Department of Urology, Stanford University School of Medicine, 453 Quarry Road, Mail Code 5656, Palo Alto, CA, 94304, USA.
J Med Syst. 2022 Oct 3;46(11):73. doi: 10.1007/s10916-022-01862-8.
Processing full-length cystoscopy videos is challenging for documentation and research purposes. We therefore designed a surgeon-guided framework to extract short video clips with bladder lesions for more efficient content navigation and extraction. Screenshots of bladder lesions were captured during transurethral resection of bladder tumor, then manually labeled according to case identification, date, lesion location, imaging modality, and pathology. The framework used the screenshot to search for and extract a corresponding 10-seconds video clip. Each video clip included a one-second space holder with a QR barcode informing the video content. The success of the framework was measured by the secondary use of these short clips and the reduction of storage volume required for video materials. From 86 cases, the framework successfully generated 249 video clips from 230 screenshots, with 14 erroneous video clips from 8 screenshots excluded. The HIPPA-compliant barcodes provided information of video contents with a 100% data completeness. A web-based educational gallery was curated with various diagnostic categories and annotated frame sequences. Compared with the unedited videos, the informative short video clips reduced the storage volume by 99.5%. In conclusion, our framework expedites the generation of visual contents with surgeon's instruction for cystoscopy and potential incorporation of video data towards applications including clinical documentation, education, and research.

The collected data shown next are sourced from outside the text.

Lemma fixtures_step e w :
  invariant w -> established w -> fixtures (step e w) = fixtures w.
Proof.
  intros I E.
  assert (Hs : stale (this w) = nothing_assigned) by apply I.
  assert (T : triggers (env w) = [] \/ triggers (env w) = scrubbed_triggers).
  { destruct I as (_ & _ & _ & _ & _ & I6 & _). unfold wiring in I6.
    destruct I6 as [I6 | [I6 | I6]]; injection I6; auto. }
  destruct e as [now|win|x y|win| |t p|t| |now]; simpl.
  - destruct (raf_pending (env w)) as [|id rest]; [reflexivity|].
    set (w0 := upd_env _ w).
    assert (E0 : established w0) by exact (established_fixtures w w0 eq_refl E).
    exact (proj2 (tick_fixtures now w0 Hs E0)).
  - now rewrite fixtures_dispatch.
  - now rewrite fixtures_dispatch.
  - now rewrite fixtures_dispatch.
  - destruct (timers (env w)) as [|[] rest]; [reflexivity|].
    now rewrite _initScrollAnimations_idle by exact Hs.
  - destruct (registered t w) eqn:R; [|reflexivity].
    apply (fixtures_onUpdate_scrubbed t p (registered_scrubbed t w T R)).
  - destruct (registered t w) eqn:R; [|reflexivity].
    now rewrite (onEnter_scrubbed t w (registered_scrubbed t w T R)).
  - unfold fixtures.
    destruct (destroy_gfx w) as (-> & _).
    pose proof (destroy_detaches_nothing w Hs (arrows_established w E)) as L.
    unfold listeners_of in L. now rewrite L.
  - exact (proj2 (tick_fixtures now w Hs E)).
Qed.
Lemma is_digit_not_underscore (c : pychar) :
  is_digit c = true -> (c =? ch_underscore)%N = false.
Proof.
  unfold is_digit, ch_underscore. intros H.
  apply andb_prop in H as [_ H]. apply N.leb_le in H.
  apply N.eqb_neq. lia.
Qed.



Lemma digits_of_uint_nonempty (d : uint) : d <> Nil -> digits_of_uint d <> [].
Proof. destruct d; simpl; congruence. Qed.

Lemma is_digit_not_space (c : pychar) : is_digit c = true -> is_number_space c = false.
Proof.
  unfold is_digit, is_number_space, is_ascii_space. intros H.
  apply andb_prop in H as [H1 H2]. apply N.leb_le in H1, H2.
  replace (c <? 128)%N with true by (symmetry; apply N.ltb_lt; lia).
  replace (c <=? 13)%N with false by (symmetry; apply N.leb_gt; lia).
  replace (c =? 32)%N with false by (symmetry; apply N.eqb_neq; lia).
  now rewrite andb_false_r.
Qed.


Lemma split_sign_digit (c : pychar) (r : pystr) :
  is_digit c = true -> split_sign (c :: r) = (false, c :: r).
Proof.
  intros H. unfold is_digit in H. apply andb_prop in H as [H1 H2].
  apply N.leb_le in H1, H2. unfold split_sign, ch_minus, ch_plus.
  replace (c =? 45)%N with false by (symmetry; apply N.eqb_neq; lia).
  replace (c =? 43)%N with false by (symmetry; apply N.eqb_neq; lia).
  reflexivity.
Qed.







(** ** [numeric] *)

Section Numeric.

Context {F : PyFloat} {L : PyFloatLaws F}.




Lemma numeric_of_cooked (x : Cell) (y : pystr) :
  y = cook (match x with CStr s => s | _ => py_str x end) ->
  numeric x =
    match py_int y with
    | Some n => Ok (CInt n)
    | None =>
        match py_float y with
        | Some f =>
            if float_is_integer f then
              match float_to_int f with
              | Ok n => Ok (CInt n)
              | Raise ValueError => Ok x
              | Raise e => Raise e
              end
            else Ok (CFloat f)
        | None => Ok x
        end
    end.
Proof.
  intros ->. unfold numeric, int_of_str, float_of_str.
  destruct (py_int _); simpl; [reflexivity|].
  destruct (py_float _) as [f|]; simpl; [|reflexivity].
  destruct (float_is_integer f); [|reflexivity].
  destruct (float_to_int f) as [n|[]]; reflexivity.
Qed.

处理全膀胱镜检查视频对于文档记录和研究目的来说具有挑战性。因此,我们设计了一个由外科医生指导的框架,用于提取带有膀胱病变的短视频片段,以实现更高效的内容导航和提取。在经尿道膀胱肿瘤切除术期间拍摄膀胱病变的截图,然后根据病例标识、日期、病变位置、成像方式和病理学进行手动标记。该框架使用截图搜索并提取相应的 10 秒钟视频片段。每个视频片段都包含一个 1 秒钟的占位符,其中包含一个 QR 条形码,告知视频内容。该框架的成功通过这些短视频片段的二次使用以及视频材料所需存储量的减少来衡量。从 86 个病例中,该框架成功地从 230 个截图中生成了 249 个视频片段,其中有 8 个截图的 14 个错误视频片段被排除在外。符合 HIPAA 标准的条形码提供了带有 100%数据完整性的视频内容信息。创建了一个基于网络的教育画廊,其中包含各种诊断类别和带注释的帧序列。与未经编辑的视频相比,信息丰富的短视频片段将存储量减少了 99.5%。总之,我们的框架加快了带有外科医生指导的膀胱镜检查视觉内容的生成速度,并有可能将视频数据纳入临床文档记录、教育和研究等应用中。